If you are embarking on a specialized motorbike trip, however, then you absolutely will need a specialized insurance package. My friend is a very experienced rider but last year spent some quality time in a Russian hospital after crashing in Siberia; because he had the right cover in place, he saved himself a hefty hospital bill.
Trekking is one of the safest “adventure” activities that there is. People of all ages and fitness levels can and do it and there isn’t too much that can go wrong. Still, occasionally there are trips and falls which can lead to broken bones or rare cases of strokes, heart attacks or onset of illness’.
If this happens out in the jungle or up in the mountains, then it may mean an expensive AirVac (Air evacuation usually by Helicopter) and these things do not come cheap (there is a reason only Millionaires have Helicopters).
Therefore pay close attention. Trekking is usually covered but there may be a pre-requisite that you go out with a guide. Also, pay attention to altitude as some policies only cover you up to 3000 meters; 3000 meter is where altitude sickness begins to kick-in which can accelerate some medical conditions.

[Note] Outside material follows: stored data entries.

(** A managed resource that nothing needs: no service uses it, it is old enough, and it is
    neither the desired generation nor among the newest of a name that is still desired. *)
Definition obsolete (policy : ResourceRotationCleanupSpec) (now : string → Time)
    (resources : list rotatedResource) (desired : gmap string string) (inUse : string → Prop)
    (r : rotatedResource) : Prop :=
  isManaged r = true ∧ ¬ inUse (resourceID r) ∧
  (MinAge policy ≤ timeSub (now (logicalNameOf r)) (createdAt r))%Z ∧
  ∀ name, desired !! logicalNameOf r = Some name →
    name ≠ resourceName r ∧ (KeepLast policy ≤ Z.of_nat (newerCount resources r))%Z.

Lemma newerGeneration_irrefl x : newerGeneration x x = false.
Proof.
  unfold newerGeneration. rewrite bool_decide_eq_true_2 by done. unfold string_lt.
  apply bool_decide_eq_false_2. by intros [_ ?].
Qed.

Lemma newerGeneration_eq x y :
  createdAt x = createdAt y → newerGeneration x y = string_lt (resourceID y) (resourceID x).
Proof. intros Heq. unfold newerGeneration. by rewrite bool_decide_eq_true_2. Qed.

Lemma newerGeneration_ne x y :
  createdAt x ≠ createdAt y → newerGeneration x y = true ↔ (createdAt y < createdAt x)%Z.
Proof. intros Hne. unfold newerGeneration. rewrite bool_decide_eq_false_2 by done. apply bool_decide_eq_true. Qed.

Lemma newerGeneration_total x y :
  resourceID x ≠ resourceID y → newerGeneration x y = false → newerGeneration y x = true.
Proof.
  intros Hne. destruct (decide (createdAt x = createdAt y)) as [Heq|Heq].
  - rewrite !newerGeneration_eq by done. apply string_lt_trichotomy. by apply not_eq_sym.
  - rewrite <- not_true_iff_false, !newerGeneration_ne by congruence. lia.
Qed.

Lemma newerGeneration_asym x y : newerGeneration x y = true → newerGeneration y x = false.
Proof.
  destruct (decide (createdAt x = createdAt y)) as [Heq|Heq].
  - rewrite !newerGeneration_eq by done. apply string_lt_asym.
  - rewrite <- not_true_iff_false, !newerGeneration_ne by congruence. lia.
Qed.

Lemma newerGeneration_cotrans x y z :
  newerGeneration x z = true → newerGeneration x y = true ∨ newerGeneration y z = true.
Proof.
  destruct (decide (createdAt x = createdAt y)) as [Hxy|Hxy];
  destruct (decide (createdAt y = createdAt z)) as [Hyz|Hyz].
  - rewrite !newerGeneration_eq by congruence. intros. apply or_comm. by apply string_lt_cotrans.
  - rewrite !(newerGeneration_ne _ z) by congruence. rewrite Hxy. by right.
  - rewrite !(newerGeneration_ne x) by congruence. rewrite Hyz. by left.
  - rewrite (newerGeneration_ne x y), (newerGeneration_ne y z) by done.
    destruct (decide (createdAt x = createdAt z)); [lia|]. rewrite newerGeneration_ne by done. lia.
Qed.

(** *** Grouping *)
Lemma groupEach_spec stackName resources groups :
  match groupEach stackName resources groups with
  | Ok groups' => ownershipKnown stackName resources ∧
      (∀ n, default [] (groups' !! n) = default [] (groups !! n) ++ generationsOf resources n)
  | Err _ => ¬ ownershipKnown stackName resources
  end.
Proof.
  revert groups. induction resources as [|r resources IH]; simpl; intros groups.
  { split; [by intros r ?%elem_of_nil|]. intros n. by rewrite app_nil_r. }
  assert (∀ P, P → ownershipKnown stackName resources →
    (isManaged r = true → label r StackNamespace = stackName ∧ logicalNameOf r ≠ "" ∧ resourceID r ≠ "" ∧
     resourceName r ≠ "" ∧ createdAt r ≠ time_zero) → ownershipKnown stackName (r :: resources) ∧ P) as Hcons.
  { intros P HP Hown Hr. split; [|done]. intros r' [->|Hin]%elem_of_cons; [done|by apply Hown]. }
  assert (ownershipKnown stackName (r :: resources) → ownershipKnown stackName resources) as Htail.
  { intros Hown r' Hin. apply Hown. by right. }
  destruct (isManaged r) eqn:Hm; simpl.
  - case_bool_decide as Hns; simpl.
    2:{ intros Hown. destruct (Hown r ltac:(by left) Hm) as [? _]. done. }
    destruct (bool_decide (logicalNameOf r = "") || bool_decide (resourceID r = "") ||
              bool_decide (resourceName r = "") || is_zero (createdAt r)) eqn:Hmeta.
    { intros Hown. destruct (Hown r ltac:(by left) Hm) as (_ & Hln & Hid & Hn & Hc).
      unfold is_zero in Hmeta. rewrite !bool_decide_eq_false_2 in Hmeta by done. done. }
    repeat apply orb_false_iff in Hmeta as [Hmeta ?]. unfold is_zero in *. 
    repeat match goal with H : bool_decide _ = false |- _ => apply bool_decide_eq_false_1 in H end.
    specialize (IH (<[logicalNameOf r := default [] (groups !! logicalNameOf r) ++ [r]]> groups)).
    destruct (groupEach _ resources _) as [groups'|e]; [|by intros ?%Htail].
    destruct IH as [Hown IH]. refine (Hcons _ _ Hown _); [|by repeat split]. intros n. rewrite IH. unfold generationsOf.
    destruct (decide (n = logicalNameOf r)) as [->|Hn].
    + rewrite lookup_insert_eq, filter_cons_True by done. simpl. by rewrite <- app_assoc.
    + rewrite lookup_insert_ne, filter_cons_False by (try done; by intros [_ ?]). done.
  - specialize (IH groups). destruct (groupEach _ resources _) as [groups'|e]; [|by intros ?%Htail].
    destruct IH as [Hown IH]. refine (Hcons _ _ Hown _); [|congruence]. intros n. rewrite IH. unfold generationsOf.
    rewrite filter_cons_False; [done|]. intros [? _]. congruence.
Qed.

(** *** Planning *)
Section Plan.
Context (policy : ResourceRotationCleanupSpec) (now : string → Time) (stackName : string).
Context (resources : list rotatedResource) (desired : gmap string string) (referenced : gset string).
Hypothesis Hids : NoDup (map resourceID resources).

Lemma generationsOf_NoDup n : NoDup (generationsOf resources n).
Proof. apply NoDup_filter. by eapply (NoDup_fmap_1 resourceID). Qed.

Lemma resource_by_id r r' : r ∈ resources → r' ∈ resources → resourceID r = resourceID r' → r = r'.
Proof.
  intros [i Hi]%list_elem_of_lookup_1 [j Hj]%list_elem_of_lookup_1 Heq.
  assert (i = j) as <-; [|congruence].
  eapply (NoDup_lookup (resourceID <$> resources)); [done| |];
    rewrite list_lookup_fmap_Some; eauto.
Qed.

(** Without the list: the conditions that keep a generation. *)
Lemma expiredGenerations_spec n r :
  r ∈ expiredGenerations policy (now n) n (generationsOf resources n) desired referenced ↔
  r ∈ generationsOf resources n ∧
  ¬ resourceID r ∈ referenced ∧ (MinAge policy ≤ timeSub (now n) (createdAt r))%Z ∧
  ∀ name, desired !! n = Some name →
    name ≠ resourceName r ∧ (KeepLast policy ≤ Z.of_nat (newerCount resources r))%Z.
Proof.
  pose proof (stable_sort_sorted newerGeneration newerGeneration_asym newerGeneration_cotrans
    (generationsOf resources n)) as Hsorted.
  pose proof (stable_sort_perm newerGeneration (generationsOf resources n)) as Hperm.
  assert (∀ i, stable_sort newerGeneration (generationsOf resources n) !! i = Some r →
    r ∈ generationsOf resources n ∧ i = newerCount resources r) as Hrank.
  { intros i Hi. assert (r ∈ generationsOf resources n) as Hr.
    { rewrite <- Hperm. by eapply list_elem_of_lookup_2. }
    split; [done|]. apply list_elem_of_filter in Hr as Hr'. destruct Hr' as [[_ Hn] Hin].
    unfold newerCount. rewrite Hn, <- Hperm. symmetry.
    apply (sorted_rank newerGeneration); [done|rewrite Hperm; apply generationsOf_NoDup
      |apply newerGeneration_irrefl| |done].
    intros y Hy Hne. rewrite Hperm in Hy. apply list_elem_of_filter in Hy as [_ Hy].
    apply newerGeneration_total. intros Heq. apply Hne. symmetry. by apply resource_by_id. }
  unfold expiredGenerations. rewrite list_elem_of_fmap. setoid_rewrite list_elem_of_filter.
  setoid_rewrite elem_of_lookup_imap. unfold isProtected. split.
  - intros ([i r'] & Heq & Hp & j & y & [= -> ->] & Hj). simpl in *. subst y.
    destruct (Hrank j Hj) as [Hr Hi]. split; [by apply list_elem_of_filter in Hr|].
    apply orb_false_iff in Hp as [Hp Hage]. apply orb_false_iff in Hp as [Hp Hused].
    apply orb_false_iff in Hp as [Hkeep Hname].
    apply bool_decide_eq_false_1 in Hage, Hused. split; [done|]. split; [lia|]. intros name Hd.
    rewrite Hd, bool_decide_eq_true_2 in Hkeep, Hname by (by eexists). simpl in *.
    apply bool_decide_eq_false_1 in Hkeep, Hname. rewrite <- Hi. split; [done|lia].
  - intros (Hr & Hused & Hage & Hd). assert (r ∈ stable_sort newerGeneration (generationsOf resources n)) as Hs
      by (rewrite Hperm; by apply list_elem_of_filter).
    apply list_elem_of_lookup_1 in Hs as [i Hi]. exists (i, r). split; [done|]. split; [|by exists i, r].
    destruct (Hrank i Hi) as [_ ->]. simpl. rewrite (bool_decide_eq_false_2 (_ ∈ _)), (bool_decide_eq_false_2 (_ < MinAge _)%Z) by (done || lia).
    destruct (desired !! n) as [name|]; [|done]. destruct (Hd name eq_refl) as [Hname Hkeep].
    simpl. by rewrite !bool_decide_eq_false_2 by (done || lia).
Qed.

Lemma expiredGenerations_NoDup n :
  NoDup (map resourceID (expiredGenerations policy (now n) n (generationsOf resources n) desired referenced)).
Proof.
  unfold expiredGenerations. rewrite map_map.
  set (l := stable_sort newerGeneration (generationsOf resources n)).
  assert (NoDup (map resourceID l)) as Hl.
  { unfold l. rewrite stable_sort_perm. unfold generationsOf. eapply sublist_NoDup; [exact Hids|].
    apply map_sublist, sublist_filter. }
  eapply sublist_NoDup; [exact Hl|].
  trans (map (λ x, resourceID x.2) (imap (@pair nat rotatedResource) l)).
  - apply map_sublist, sublist_filter.
  - erewrite (fmap_imap pair (λ x, resourceID x.2)). erewrite (imap_const resourceID). done.
Qed.

Lemma flat_map_ids (F : string * list rotatedResource → list rotatedResource) L :
  NoDup L.*1 →
  (∀ g, g ∈ L → NoDup (map resourceID (F g)) ∧ ∀ r, r ∈ F g → r ∈ resources ∧ logicalNameOf r = g.1) →
  NoDup (map resourceID (flat_map F L)).
Proof.
  induction L as [|g L IH]; simpl; intros Hnd HF; [constructor|].
  apply NoDup_cons in Hnd as [Hg Hnd]. rewrite map_app. apply NoDup_app.
  split; [apply HF; by left|]. split; [|apply IH; [done|]; intros; apply HF; by right].
  intros i Hi Hi'. apply list_elem_of_fmap in Hi as (r & -> & Hr).
  apply list_elem_of_fmap in Hi' as (r' & Heq & Hr'). apply list_elem_of_In, in_flat_map in Hr' as (g' & Hg' & Hr').
  apply list_elem_of_In in Hg', Hr'.
  destruct (proj2 (HF g ltac:(by left)) r Hr) as [Hin Hn].
  destruct (proj2 (HF g' ltac:(by right)) r' Hr') as [Hin' Hn'].
  apply Hg. assert (r = r') as -> by by apply resource_by_id.
  rewrite <- Hn, Hn'. by apply list_elem_of_fmap_2.
Qed.

Lemma plan_spec :
  match plan policy now stackName resources desired referenced with
  | Err _ => ¬ ownershipKnown stackName resources
  | Ok l => ownershipKnown stackName resources ∧ NoDup (map resourceID l) ∧
      ∀ r, r ∈ l ↔ r ∈ resources ∧ obsolete policy now resources desired (λ i, i ∈ referenced) r
  end.
Proof.
  unfold plan, groupManagedResources. pose proof (groupEach_spec stackName resources ∅) as Hg.
  destruct (groupEach stackName resources ∅) as [groups|e]; [|done]. destruct Hg as [Hown Hg].
  assert (∀ n gens, groups !! n = Some gens → gens = generationsOf resources n) as Hgens.
  { intros n gens Hn. specialize (Hg n). by rewrite Hn, lookup_empty in Hg. }
  split; [done|]. split.
  - apply flat_map_ids; [apply NoDup_fst_map_to_list|]. intros [n gens] Hin.
    apply elem_of_map_to_list in Hin. rewrite (Hgens _ _ Hin). simpl.
    split; [apply expiredGenerations_NoDup|]. intros r Hr.
    apply expiredGenerations_spec in Hr as [Hr _]. apply list_elem_of_filter in Hr. naive_solver.
  - intros r. rewrite list_elem_of_In, in_flat_map. setoid_rewrite <- list_elem_of_In. split.
    + intros ([n gens] & Hin & Hr). apply elem_of_map_to_list in Hin. simpl in Hr.
      rewrite (Hgens _ _ Hin) in Hr. apply expiredGenerations_spec in Hr as (Hr & Hrest).
      apply list_elem_of_filter in Hr as [[Hm <-] Hr]. split; [done|]. split; [done|]. exact Hrest.
    + intros (Hr & Hm & Hrest). set (n := logicalNameOf r) in *.
      assert (r ∈ generationsOf resources n) as Hrg by by apply list_elem_of_filter.
      exists (n, generationsOf resources n). split.
      * apply elem_of_map_to_list. specialize (Hg n). rewrite lookup_empty in Hg. simpl in Hg.
        destruct (groups !! n) as [gens|]; simpl in Hg; [by rewrite Hg|].
        rewrite <- Hg in Hrg. by apply elem_of_nil in Hrg.
      * simpl. apply expiredGenerations_spec. split; [done|]. exact Hrest.
Qed.
End Plan.

(** *** References *)
Definition specRefs (t : resourceType) (spec : option ContainerRefs) : list (option string) :=
  match spec with
  | None => []
  | Some refs => match t with TypeConfig => refConfigs refs | TypeSecret => refSecrets refs end
  end.

(** The current and the previous specification of a service. *)
Definition specsOf (s : LiveServiceRefs) : list (option ContainerRefs) :=
  [liveSpec s; default None (livePrevious s)].

(** A service of the stack refers to a resource, now or after a rollback. *)
Definition refersTo (services : list LiveServiceRefs) (t : resourceType) (i : string) : Prop :=
  ∃ s spec, s ∈ services ∧ spec ∈ specsOf s ∧ Some i ∈ specRefs t spec.

(** A reference without an identifier. *)
Definition incomplete (services : list LiveServiceRefs) : Prop :=
  refersTo services TypeConfig "" ∨ refersTo services TypeSecret "".

Lemma addRefs_spec kind idName name refs ids :
  match addRefs kind idName name refs ids with
  | Ok ids' => ¬ Some "" ∈ refs ∧ ∀ i, i ∈ ids' ↔ i ∈ ids ∨ Some i ∈ refs
  | Err _ => Some "" ∈ refs
  end.
Proof.
  revert ids. induction refs as [|[i|] refs IH]; simpl; intros ids; [set_solver| |].
  - case_bool_decide as Hi; [subst; by left|].
    specialize (IH ({[i]} ∪ ids)). destruct (addRefs _ _ _ refs _); set_solver.
  - specialize (IH ids). destruct (addRefs _ _ _ refs ids); set_solver.
Qed.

Climbing is another one which most definitely falls into the “Specialist Risk” category. In addition to the altitude concern, there is the risk that you will plummet from a great height and smash your bones. Most climbing organizations will be able to recommend an Insurer who specializes in this kind of policies.
Some mountains and climbing expeditions are considered almost uninsurable. Take for example Nanga Parbat in Pakistan – it’s called the killer mountain with good reason!
These days, many a traveler decides to do a bit of snorkeling or even to learn to scuba dive. In Colombia or Bali for example, it’s cheap to get the certificate. In most cases, the diving school should have insurance that will indemnify you to an extent but in most cases that indemnity only covers their negligence.
What this means is that if you simply get sick under the water or something, then you will need to use your own cover. Therefore check that it does actually cover diving and on what exact terms before you get into the water.
You may have heard it said that before you can help anybody else, you need to help yourself and there is rather a lot of truth in this. Volunteering is an amazing way to help those in need, repay your karmic debts and accumulate some truly special life experiences. It can, however, also put you into some dangers which you need to be mindful of.
Obviously, volunteering with the British Red Cross in a war-zone carries very apparent dangers but there are less dramatic examples you may not have considered. For example, if you are working with animals and get mauled by a Tiger does your insurance cover this? It will usually come down to whether you told you insurer you would be sticking your hands in a Tigers face. Likewise, if you get tetanus whilst building a schoolhouse your insurer may well say it was your own fault.
This may seem harsh but insurance premiums are carefully calculated and charged based on the risks which the Insurer knows you will be taking and saying “But I was doing a good deed at the time” is not gonna persuade them to pay your medical bill.
Well, I know that’s all very sobering stuff but its need to know info and I do hope it has given you some food for thought. Stay safe guys and if you can’t stay safe, at least ensure your stay insured!